DATASET Start Marker
(* ===== verification/SessionSharing.v ===== *)
(** * One session, two threads

    The reactor's thread and the thread that sends reports use the same [FixSession]
    objects: both send through them, and the reactor's thread also deletes them. The first
    part cuts [FixSession::send] at its accesses and runs any number of senders under
    [m_sessionSendLock]. The second part is about the pointers: [getSession] gives the
    report thread a pointer, and [m_sessionLock], which it then takes, is inside the
    object that the pointer refers to. *)
From Stdlib Require Import ZArith Lia Ascii String SpecFloat.
From stdpp Require Import base decidable sets list gmap strings relations.
From S2P Require Import Prelude.
From S2P Require Import MachineInt.
From S2P Require Import StringUtility.
From S2P Require Import SecurityManager.
From S2P Require Import Order.
From S2P Require Import CentralOrderBook.
From S2P Require Import FixConstants.
From S2P Require Import FixMessage.
From S2P Require Import FixParser.
From S2P Require Import SpinLock.
From S2P Require Import Network.
From S2P Require Import FixSession.
From S2P Require Import FixServerReactor.
From S2P Require Import OutgoingMessageProcessor.
From S2P Require Import SlotReuse.
Local Open Scope Z_scope.

(** ** Senders under the send lock *)

Section sending.
Context `{!Platform} `{!BodyOrder}.

(** A sender's own variables: its message and the message's text. The time of an
    operation is taken before the lock. *)
Abbreviation send_state := ((FixSession * World) * (FixMessage * str))%type.

Definition send_number (x : send_state) : outcome send_state :=
  let '(s, w, (message, text)) := x in
  Ok (s, w, (setSequenceNumber (to_size (ss_outgoingSequenceNumber s)) message, text)).

Definition send_stamp (admin : bool) (currentUTCDateTime : str) (x : send_state) : outcome send_state :=
  let '(s, w, (message, text)) := x in
  let message := setSendingTime currentUTCDateTime message in
  Ok (s, w, (if admin then message else setTag FIX_TAG_TRANSACTION_TIME currentUTCDateTime message, text)).

Definition send_text (x : send_state) : outcome send_state :=
  let '(s, w, (message, text)) := x in
  '(message, text) ← FixMessage_toString message [];
  Ok (s, w, (message, text)).

(** The text is handed to [::send] on the session's connection; what that call returns does
    not change what follows. *)
Definition send_socket (x : send_state) : outcome send_state :=
  let '(s, w, (message, text)) := x in
  match ss_tcpConnection s with
  | None => Undef NullDeref
  | Some id =>
      connection ← socket_at id w;
      Ok (s, mkWorld (w_files w) (w_sent w ++ [(sk_descriptor connection, text)]) (w_closed w) (w_sockets w), (message, text))
  end.

Definition send_increment (x : send_state) : outcome send_state :=
  let '(s, w, l) := x in
  next ← int_add (ss_outgoingSequenceNumber s) 1;
  Ok (with_numbers next (ss_incomingSequenceNumber s) s, w, l).

Definition send_time (x : send_state) : outcome send_state :=
  let '(s, w, l) := x in Ok (with_times (ss_lastReceivedTime s) unix_time s, w, l).

(** The critical section of [send]; an operation is a message with its time. *)
Definition send_body (op : FixMessage * str) : list (send_state → outcome send_state) :=
  [send_number; send_stamp (isAdminMessage op.1) op.2; send_text; send_socket; send_increment; send_time].
Definition send_vars (op : FixMessage * str) : FixMessage * str := (op.1, []).

(** Alone, the section does what [FixSession_send] does. *)
Lemma send_body_run message s w s' w' l :
  run_op send_body send_vars (message, utc_datetime (ss_timePrecision s)) (s, w) = Ok ((s', w'), l) →
  ∃ n, FixSession_send message s w = Ok (l.1, s', w', n).
Proof.
  unfold run_op, FixSession_send. simpl. intros E.
  apply bind_Ok_inv in E as ([[s1 w1] [m1 t1]] & Et & E). apply bind_Ok_inv in Et as ([m2 t2] & -> & Et). simplify_eq/=.
  apply bind_Ok_inv in E as ([[s1' w2] l2] & Es & E).
  destruct (ss_tcpConnection s1) as [id|]; [|done]. apply bind_Ok_inv in Es as (c & -> & Es). simplify_eq/=.
  apply bind_Ok_inv in E as ([[s2 w3] l3] & Ei & E). apply bind_Ok_inv in Ei as (next & -> & Ei). simplify_eq/=. by eexists.
Qed.

(** The message that [send] makes of the one it is given, with the number [n] and the time
    of the operation. *)
Definition numbered_message (n : Z) (op : FixMessage * str) : FixMessage :=
  let message := setSendingTime op.2 (setSequenceNumber n op.1) in
  if isAdminMessage op.1 then message else setTag FIX_TAG_TRANSACTION_TIME op.2 message.

(** The text [x] is that of the operation's message with the number [n]; it went to the
    descriptor of the session's own connection. *)
Definition numbered_text (s : FixSession) (w : World) (n : Z) (op : FixMessage * str) (l : FixMessage * str)
    (x : Z * str) : Prop :=
  FixMessage_toString (numbered_message n op) [] = Ok l ∧
  ∃ id connection, ss_tcpConnection s = Some id ∧ w_sockets w !! id = Some connection ∧ x = (sk_descriptor connection, l.2).

Definition same_connection (s s' : FixSession) (w w' : World) : Prop :=
  ss_tcpConnection s' = ss_tcpConnection s ∧ w_sockets w' = w_sockets w.

(** What one whole section does to numbers and texts. *)
Lemma send_body_effect op s w s' w' l : 0 <= ss_outgoingSequenceNumber s →
  run_op send_body send_vars op (s, w) = Ok ((s', w'), l) →
  ss_outgoingSequenceNumber s' = ss_outgoingSequenceNumber s + 1 ∧ same_connection s s' w w' ∧
  ∃ x, w_sent w' = w_sent w ++ [x] ∧ numbered_text s w (ss_outgoingSequenceNumber s) op l x.
Proof.
  intros Hn0. unfold run_op. simpl. set (m0 := if isAdminMessage op.1 then _ else _). intros E.
  apply bind_Ok_inv in E as ([[s1 w1] [m1 t1]] & Et & E). apply bind_Ok_inv in Et as ([m2 t2] & Et & Et'). simplify_eq/=.
  apply bind_Ok_inv in E as ([[s1' w2] l2] & Es & E).
  destruct (ss_tcpConnection s1) as [id|] eqn:Hc; [|done].
  apply bind_Ok_inv in Es as (c & Ec & Es). simplify_eq/=.
  apply bind_Ok_inv in E as ([[s2 w3] l3] & Ei & E). apply bind_Ok_inv in Ei as (next & Ei & Ei'). simplify_eq/=.
  unfold int_add in Ei. case_match eqn:Hr; simplify_eq. apply in_int_spec in Hr. split; [done|]. split; [done|].
  exists (sk_descriptor c, t1). split; [done|]. split.
  - unfold m0 in Et. rewrite to_size_small in Et by (clear - Hn0 Hr; mlia). exact Et.
  - exists id, c. split_and!; [done| |done]. unfold socket_at in Ec. by case_match; simplify_eq.
Qed.

Lemma sends_effect ops s w s' w' : 0 <= ss_outgoingSequenceNumber s →
  run_ops send_body send_vars ops (s, w) (s', w') →
  ss_outgoingSequenceNumber s' = ss_outgoingSequenceNumber s + Z.of_nat (length ops) ∧ same_connection s s' w w' ∧
  ∃ texts, w_sent w' = w_sent w ++ texts ∧ length texts = length ops ∧
    ∀ k op l, ops !! k = Some (op, l) → ∃ x, texts !! k = Some x ∧
      numbered_text s w (ss_outgoingSequenceNumber s + Z.of_nat k) op l x.
Proof.
  revert s w. induction ops as [|[op l] ops IH]; intros s w Hn0 Hr; simpl in Hr.
  - simplify_eq. split; [simpl; lia|]. split; [done|]. exists []. split; [by rewrite app_nil_r|]. split; [done|]. by intros k op l E.
  - destruct Hr as ([s1 w1] & E & Hr). apply send_body_effect in E as (En & [Ec Ek] & x & Ew & Hx); [|done].
    destruct (IH s1 w1) as (Hl & [Ec' Ek'] & texts & Et & Hlen & Hk); [lia|done|]. split; [simpl; lia|].
    split; [split; congruence|].
    exists (x :: texts). split; [by rewrite Et, Ew, <- app_assoc|]. split; [simpl; lia|].
    intros [|k] op' l' E'; simpl in E'; simplify_eq.
    + exists x. split; [done|]. by replace (_ + Z.of_nat 0) with (ss_outgoingSequenceNumber s) by lia.
    + destruct (Hk k op' l' E') as (x' & H1 & H2). exists x'. split; [done|]. unfold numbered_text in *.
      rewrite Ec, Ek in H2. by replace (_ + Z.of_nat (S k)) with (ss_outgoingSequenceNumber s1 + Z.of_nat k) by lia.
Qed.
End sending.

(** C15: Concurrent senders number their messages one after the other. However the accesses
    of threads that send through one session interleave, whenever no thread is between
    lock and unlock of the send lock, one text per finished [send] has been handed to the
    session's own connection, in the order in which they released the lock; the k-th is
    the text of the message that the k-th of these calls was given, with that call's time
    and the session's first number plus k, and the session's number is the one after the
    last. *)
Theorem concurrent_sends_numbered `{!Platform} `{!BodyOrder} (junk : bool) (s0 : FixSession) (w0 : World)
    (y : system (FixSession * World) (FixMessage * str) (FixMessage * str))
    (Hnumber : 0 <= ss_outgoingSequenceNumber s0)
    (Hreach : rtc (locked_step send_body send_vars) (locked_start (SpinLock_new junk) (s0, w0)) y)
    (Hquiet : ∀ t, ¬ inside (sy_threads y t)) :
  let '(s, w) := sy_shared y in
  ss_outgoingSequenceNumber s = ss_outgoingSequenceNumber s0 + Z.of_nat (length (sy_done y)) ∧ same_connection s0 s w0 w ∧
  ∃ texts, w_sent w = w_sent w0 ++ texts ∧ length texts = length (sy_done y) ∧
    ∀ k op l, sy_done y !! k = Some (op, l) → ∃ x, texts !! k = Some x ∧
      numbered_text s0 w0 (ss_outgoingSequenceNumber s0 + Z.of_nat k) op l x.
Proof.
  pose proof (locked_inv_reachable _ _ _ _ _ Hreach
    (locked_start_inv send_body send_vars (SpinLock_new junk) (s0, w0) eq_refl)) as Hi.
  unfold locked_inv in Hi. destruct (m_flag (sy_lock y)).
  { destruct Hi as (t & op & bf & rs & l & s & H1 & _). destruct (Hquiet t). by rewrite H1. }
  destruct Hi as [_ Hr]. destruct (sy_shared y) as [s w]. by apply sends_effect.
Qed.

#[local] Existing Instance demo_Platform.
#[local] Existing Instance demo_BodyOrder.

(** Two heartbeats through one session: the second thread spins while the first sends. *)
Definition demo_beat : FixMessage * str := (demo_heartbeat, $"20160101-10:20:29").
Definition demo_senders : system (FixSession * World) (FixMessage * str) (FixMessage * str) :=
  let start := locked_start (SpinLock_new true) (demo_session, demo_world) in
  default start (locked_run send_body send_vars
    ([(0%nat, demo_beat); (1%nat, demo_beat); (0%nat, demo_beat); (1%nat, demo_beat)] ++
     repeat (0%nat, demo_beat) 4 ++ [(1%nat, demo_beat)] ++ repeat (0%nat, demo_beat) 3 ++ repeat (1%nat, demo_beat) 8) start).

Lemma demo_senders_reach : rtc (locked_step send_body send_vars) (locked_start (SpinLock_new true) (demo_session, demo_world)) demo_senders.
Proof.
  unfold demo_senders. destruct (locked_run _ _ _ _) as [y|] eqn:E; [by eapply locked_run_reach|apply rtc_refl].
Qed.

Lemma concurrent_sends_numbered_witness : length (sy_done demo_senders) = 2%nat ∧
  let '(s, w) := sy_shared demo_senders in
  ss_outgoingSequenceNumber s = ss_outgoingSequenceNumber demo_session + Z.of_nat (length (sy_done demo_senders)) ∧
  same_connection demo_session s demo_world w ∧
  ∃ texts, w_sent w = w_sent demo_world ++ texts ∧ length texts = length (sy_done demo_senders) ∧
    ∀ k op l, sy_done demo_senders !! k = Some (op, l) → ∃ x, texts !! k = Some x ∧
      numbered_text demo_session demo_world (ss_outgoingSequenceNumber demo_session + Z.of_nat k) op l x.
Proof.
  split; [vm_compute; reflexivity|].
  apply (concurrent_sends_numbered true demo_session demo_world demo_senders);
    [vm_compute; discriminate|exact demo_senders_reach|].
  intros [|[|t]]; vm_compute; intros H; exact H.
Defined.
Lemma locks_live_step home apart x x' : locks_live x → instance_step home apart x x' → locks_live x'.
Proof.
  intros Hinv. inversion 1 as [pid s fs' Hnew E|pid s fs' Hpid E|pid s fs' Hpid E|pid s Hpid Hapart|pid i Hpid]; subst.
  - unfold SingleInstance_open in E. destruct (lock_path home) as [path| | |] eqn:Hpath; try done. simpl in E.
    destruct (os_open pid path _) as [fs1 fd] eqn:Eo. simplify_eq. destruct (open_keeps _ _ _ _ _ Eo) as (Hh & _).
    apply locks_live_insert; [done|]. intros i p. rewrite Hh. by right.
  - apply lock_result in E as (result & E & Hres).
    destruct (lock_excludes _ _ _ _ _ E (proj1 Hres eq_refl)) as (i & _ & _ & Hmine & Hothers).
    apply locks_live_insert; [done|]. intros j p. destruct (decide (j = i)) as [->|]; [rewrite Hmine; left; by simplify_eq|].
    rewrite Hothers by done. by right.
  - apply lock_result in E as (result & E & Hres). destruct (lock_keeps _ _ _ _ _ E) as (_ & _ & Hholder).
    apply locks_live_exit; [done|]. apply Hholder. destruct (Z.le_gt_cases 0 result) as [Hge|]; [by apply Hres in Hge|lia].
  - apply locks_live_insert; [done|]. intros j p Hj. right. rewrite <-Hj. unfold SingleInstance_destroy.
    destruct (0 <? m_fd s); [|done]. symmetry. by apply unlink_keeps.
  - by apply locks_live_exit.
Qed.

Lemma locks_live_reach home apart fs x : (∀ i, lock_holder fs i = None) →
  rtc (instance_step home apart) (machine_start fs) x → locks_live x.
Proof.
  intros Hfree Hreach. assert (locks_live (machine_start fs)) as Hstart.
  { intros i p Hp. cbn in Hp. by rewrite Hfree in Hp. }
  revert Hstart. induction Hreach as [x|x y z Hstep _ IH]; [done|]. intros. apply IH. by eapply locks_live_step.
Qed.

Lemma lock_free pid s fs i : descriptor fs pid (m_fd s) = Some i → lock_holder fs i = None →
  ∃ fs', SingleInstance_lock pid s fs = (true, fs') ∧
    (∀ path, file_at fs' path = file_at fs path) ∧ (∀ p f, descriptor fs' p f = descriptor fs p f) ∧
    lock_holder fs' i = Some pid ∧ ∀ j, j ≠ i → lock_holder fs' j = lock_holder fs j.
Proof.
  intros Hd Hh. pose proof (lock_granted _ _ _ _ Hd Hh) as Hres. unfold SingleInstance_lock.
  destruct (os_lock pid (m_fd s) fs) as [fs' result] eqn:E. simpl in Hres. destruct (lock_keeps _ _ _ _ _ E) as (Hf & Hdesc & _).
  destruct (lock_excludes _ _ _ _ _ E Hres) as (j & Hj & _ & Hmine & Hothers). assert (j = i) as -> by congruence.
  exists fs'. destruct (Z.ltb_spec result 0); [lia|]. done.
Qed.

Lemma open_opens home path pid fs : lock_path home = Ok path → 0 < (os_open pid path fs).2 →
  ∃ s fs', SingleInstance_open home pid fs = Ok (s, fs') ∧ os_open pid path fs = (fs', m_fd s) ∧
    0 < m_fd s ∧ m_filePath s = path.
Proof.
  intros Hpath Hfd. unfold SingleInstance_open. rewrite Hpath. simpl.
  destruct (os_open pid path fs) as [fs' fd]. by eexists _, _.
Qed.

Ltac find_instance := cbn [mc_instances mc_files machine_start]; by simplify_map_eq.

(** ** What the lock file gives *)

(** C25: When no process ends its [main] while another is between opening and locking, at
    most one instance runs, however the processes start, are refused, leave and are
    killed; and the call that would make a second one returns false. *)
Theorem one_instance_runs home path fs x p q :
  lock_path home = Ok path → rtc (instance_step home true) (machine_start fs) x → runs x p →
  (runs x q → p = q) ∧
  (∀ s, mc_instances x !! q = Some (Opening s) → (SingleInstance_lock q s (mc_files x)).1 = false).
Proof.
  intros Hpath Hreach Hp. pose proof (file_held_reach _ _ _ _ Hpath Hreach) as Hinv.
  split; [by apply (file_held_alone path)|]. intros s Hs. destruct (SingleInstance_lock q s (mc_files x)) as [[] fs'] eqn:E; [|done].
  exfalso. pose proof (file_held_locked _ _ _ _ _ Hinv Hs E) as Hinv'. destruct Hp as [s' Hp].
  assert (p ≠ q) as Hne by congruence.
  apply Hne. eapply file_held_alone; [exact Hinv'| |]; eexists; cbn; [rewrite lookup_insert_ne by done; exact Hp|by rewrite lookup_insert_eq].
Qed.

(** A lock file that is left behind harms nobody: in every state the processes can
    reach, also by being killed at any point, when none is left the next call of
    [operator()] returns true if the file can be opened. *)
Theorem stale_lock_harmless home path apart fs x pid :
  lock_path home = Ok path → (∀ i, lock_holder fs i = None) →
  rtc (instance_step home apart) (machine_start fs) x → mc_instances x = ∅ →
  0 <= (os_open pid path (mc_files x)).2 →
  ∃ s fs', SingleInstance_call home pid (mc_files x) = Ok (true, s, fs').
Proof.
  intros Hpath Hfree Hreach Hnone Hfd. pose proof (locks_live_reach _ _ _ _ Hfree Hreach) as Hlive.
  unfold SingleInstance_call, SingleInstance_open. rewrite Hpath. simpl.
  destruct (os_open pid path (mc_files x)) as [fs1 fd] eqn:Eo. simpl in Hfd |- *.
  destruct (open_names _ _ _ _ _ Eo Hfd) as (i & _ & Hd & _). destruct (open_keeps _ _ _ _ _ Eo) as (Hh & _).
  destruct (lock_free pid (mkSingleInstance fd path) fs1 i Hd) as (fs2 & E & _).
  - rewrite Hh. destruct (lock_holder (mc_files x) i) as [p|] eqn:Ep; [|done].
    apply Hlive in Ep as [? Ep]. by rewrite Hnone, lookup_empty in Ep.
  - rewrite E. by eexists _, _.
Qed.

(** C26: Without that, two instances can run at once. The second process opens the file
    while the first runs; the first ends, and its destructor removes the file's name; the
    second locks the file that has no name any more, and the third makes a new one. *)
Theorem two_instances_run home path fs a b c :
  lock_path home = Ok path → (∀ i, lock_holder fs i = None) →
  (∀ fs pid, 0 < (os_open pid path fs).2) → a ≠ b → a ≠ c → b ≠ c →
  ∃ x, rtc (instance_step home false) (machine_start fs) x ∧ runs x b ∧ runs x c.
Proof.
  intros Hpath Hfree Hfd Hab Hac Hbc.
  pose proof (λ pid fs0, open_opens home path pid fs0 Hpath (Hfd fs0 pid)) as Hopen.
  destruct (Hopen a fs) as (sa & fs1 & Ea & Oa & Fa & Pa).
  destruct (open_names _ _ _ _ _ Oa ltac:(lia)) as (i & Ni & Da & _). destruct (open_keeps _ _ _ _ _ Oa) as (H1 & _).
  destruct (lock_free a sa fs1 i Da) as (fs2 & La & N2 & _ & H2 & H2'); [by rewrite H1|].
  destruct (Hopen b fs2) as (sb & fs3 & Eb & Ob & Fb & Pb).
  destruct (open_names _ _ _ _ _ Ob ltac:(lia)) as (i' & Ni' & Db & _). destruct (open_keeps _ _ _ _ _ Ob) as (H3 & _).
  assert (i' = i) as ->. { rewrite (open_keeps_name _ _ _ _ _ i Ob) in Ni'; [congruence|by rewrite N2]. }
  destruct (unlink_keeps fs3 path) as (N4 & D4 & H4). set (fs4 := os_unlink path fs3) in *.
  destruct (exit_releases fs4 a) as (N5 & D5 & H5). set (fs5 := os_exit a fs4) in *.
  destruct (lock_free b sb fs5 i) as (fs6 & Lb & N6 & D6 & H6 & H6').
  { rewrite D5, D4 by done. done. }
  { by rewrite H5, H4, H3, H2, bool_decide_true. }
  destruct (Hopen c fs6) as (sc & fs7 & Ec & Oc & Fc & Pc).
  destruct (open_names _ _ _ _ _ Oc ltac:(lia)) as (j & _ & Dc & [Hj|(_ & Hj & Hfresh)]).
  { by rewrite N6, N5, N4 in Hj. }
  destruct (open_keeps _ _ _ _ _ Oc) as (H7 & _).
  destruct (lock_free c sc fs7 j) as (fs8 & Lc & _); [done|by rewrite H7|].
  eexists. split; [|split; eexists].
  - eapply rtc_l; [apply (step_open _ _ _ a); [done|exact Ea]|].
    eapply rtc_l; [apply (step_locked _ _ _ a sa); [find_instance|exact La]|].
    eapply rtc_l; [apply (step_open _ _ _ b); [find_instance|exact Eb]|].
    eapply rtc_l; [apply (step_leave _ _ _ a sa); [find_instance|done]|].
    unfold SingleInstance_destroy. destruct (Z.ltb_spec 0 (m_fd sa)); [|lia]. rewrite Pa.
    eapply rtc_l; [apply (step_end _ _ _ a (Leaving sa)); find_instance|].
    eapply rtc_l; [apply (step_locked _ _ _ b sb); [find_instance|exact Lb]|].
    eapply rtc_l; [apply (step_open _ _ _ c); [find_instance|exact Ec]|].
    eapply rtc_l; [apply (step_locked _ _ _ c sc); [find_instance|exact Lc]|]. apply rtc_refl.
  - find_instance.
  - find_instance.
Qed.
End laws.

(** ** A file system *)

Record Inodes : Type := mkInodes { in_names : gmap str Z; in_descriptors : gmap (Z * Z) Z; in_locks : gmap Z Z }.

Definition new_inode (fs : Inodes) : Z :=
  infinite_fresh ((map_to_list (in_locks fs)).*1 ++ (map_to_list (in_descriptors fs)).*2 ++ (map_to_list (in_names fs)).*2).
Definition new_descriptor (fs : Inodes) : Z := 1 + Z.max 2 (foldr Z.max 0 (map_to_list (in_descriptors fs)).*1.*2).

#[export] Instance inodes_operations : LockingFileSystem Inodes := {
  os_open pid path fs :=
    let i := default (new_inode fs) (in_names fs !! path) in
    let fd := new_descriptor fs in
    (mkInodes (<[path := i]> (in_names fs)) (<[(pid, fd) := i]> (in_descriptors fs)) (in_locks fs), fd);
  os_lock pid fd fs :=
    match in_descriptors fs !! (pid, fd) with
    | Some i =>
        if bool_decide (0 <= fd ∧ (in_locks fs !! i = None ∨ in_locks fs !! i = Some pid))
        then (mkInodes (in_names fs) (in_descriptors fs) (<[i := pid]> (in_locks fs)), 0)
        else (fs, -1)
    | None => (fs, -1)
    end;
  os_unlink path fs := mkInodes (delete path (in_names fs)) (in_descriptors fs) (in_locks fs);
  os_exit pid fs :=
    mkInodes (in_names fs) (filter (λ kv, kv.1.1 ≠ pid) (in_descriptors fs)) (filter (λ kv, kv.2 ≠ pid) (in_locks fs))
}.

Lemma new_inode_fresh fs :
  in_locks fs !! new_inode fs = None ∧ ∀ pf, in_descriptors fs !! pf ≠ Some (new_inode fs).
Proof.
  pose proof (infinite_is_fresh ((map_to_list (in_locks fs)).*1 ++ (map_to_list (in_descriptors fs)).*2 ++ (map_to_list (in_names fs)).*2)) as Hf.
  fold (new_inode fs) in Hf. rewrite !not_elem_of_app in Hf. destruct Hf as (Hl & Hd & _). split.
  - destruct (in_locks fs !! new_inode fs) as [p|] eqn:E; [|done]. destruct Hl.
    apply list_elem_of_fmap. exists (new_inode fs, p). split; [done|]. by apply elem_of_map_to_list.
  - intros pf E. destruct Hd. apply list_elem_of_fmap. exists (pf, new_inode fs). split; [done|]. by apply elem_of_map_to_list.
Qed.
DATASET End Marker
• [EXERCISE BRIEF]
The expected answer is an exact copy of the lines above, beginning at the line with "numbered_text demo_session demo_world" and ending at the line with "destruct (lock_excludes _ _ _ _ _ E (proj1", with both ends in.

• [RESPONSE TO THE EXERCISE]
      numbered_text demo_session demo_world (ss_outgoingSequenceNumber demo_session + Z.of_nat k) op l x.
Proof.
  split; [vm_compute; reflexivity|].
  apply (concurrent_sends_numbered true demo_session demo_world demo_senders);
    [vm_compute; discriminate|exact demo_senders_reach|].
  intros [|[|t]]; vm_compute; intros H; exact H.
Defined.
Lemma locks_live_step home apart x x' : locks_live x → instance_step home apart x x' → locks_live x'.
Proof.
  intros Hinv. inversion 1 as [pid s fs' Hnew E|pid s fs' Hpid E|pid s fs' Hpid E|pid s Hpid Hapart|pid i Hpid]; subst.
  - unfold SingleInstance_open in E. destruct (lock_path home) as [path| | |] eqn:Hpath; try done. simpl in E.
    destruct (os_open pid path _) as [fs1 fd] eqn:Eo. simplify_eq. destruct (open_keeps _ _ _ _ _ Eo) as (Hh & _).
    apply locks_live_insert; [done|]. intros i p. rewrite Hh. by right.
  - apply lock_result in E as (result & E & Hres).
    destruct (lock_excludes _ _ _ _ _ E (proj1 Hres eq_refl)) as (i & _ & _ & Hmine & Hothers).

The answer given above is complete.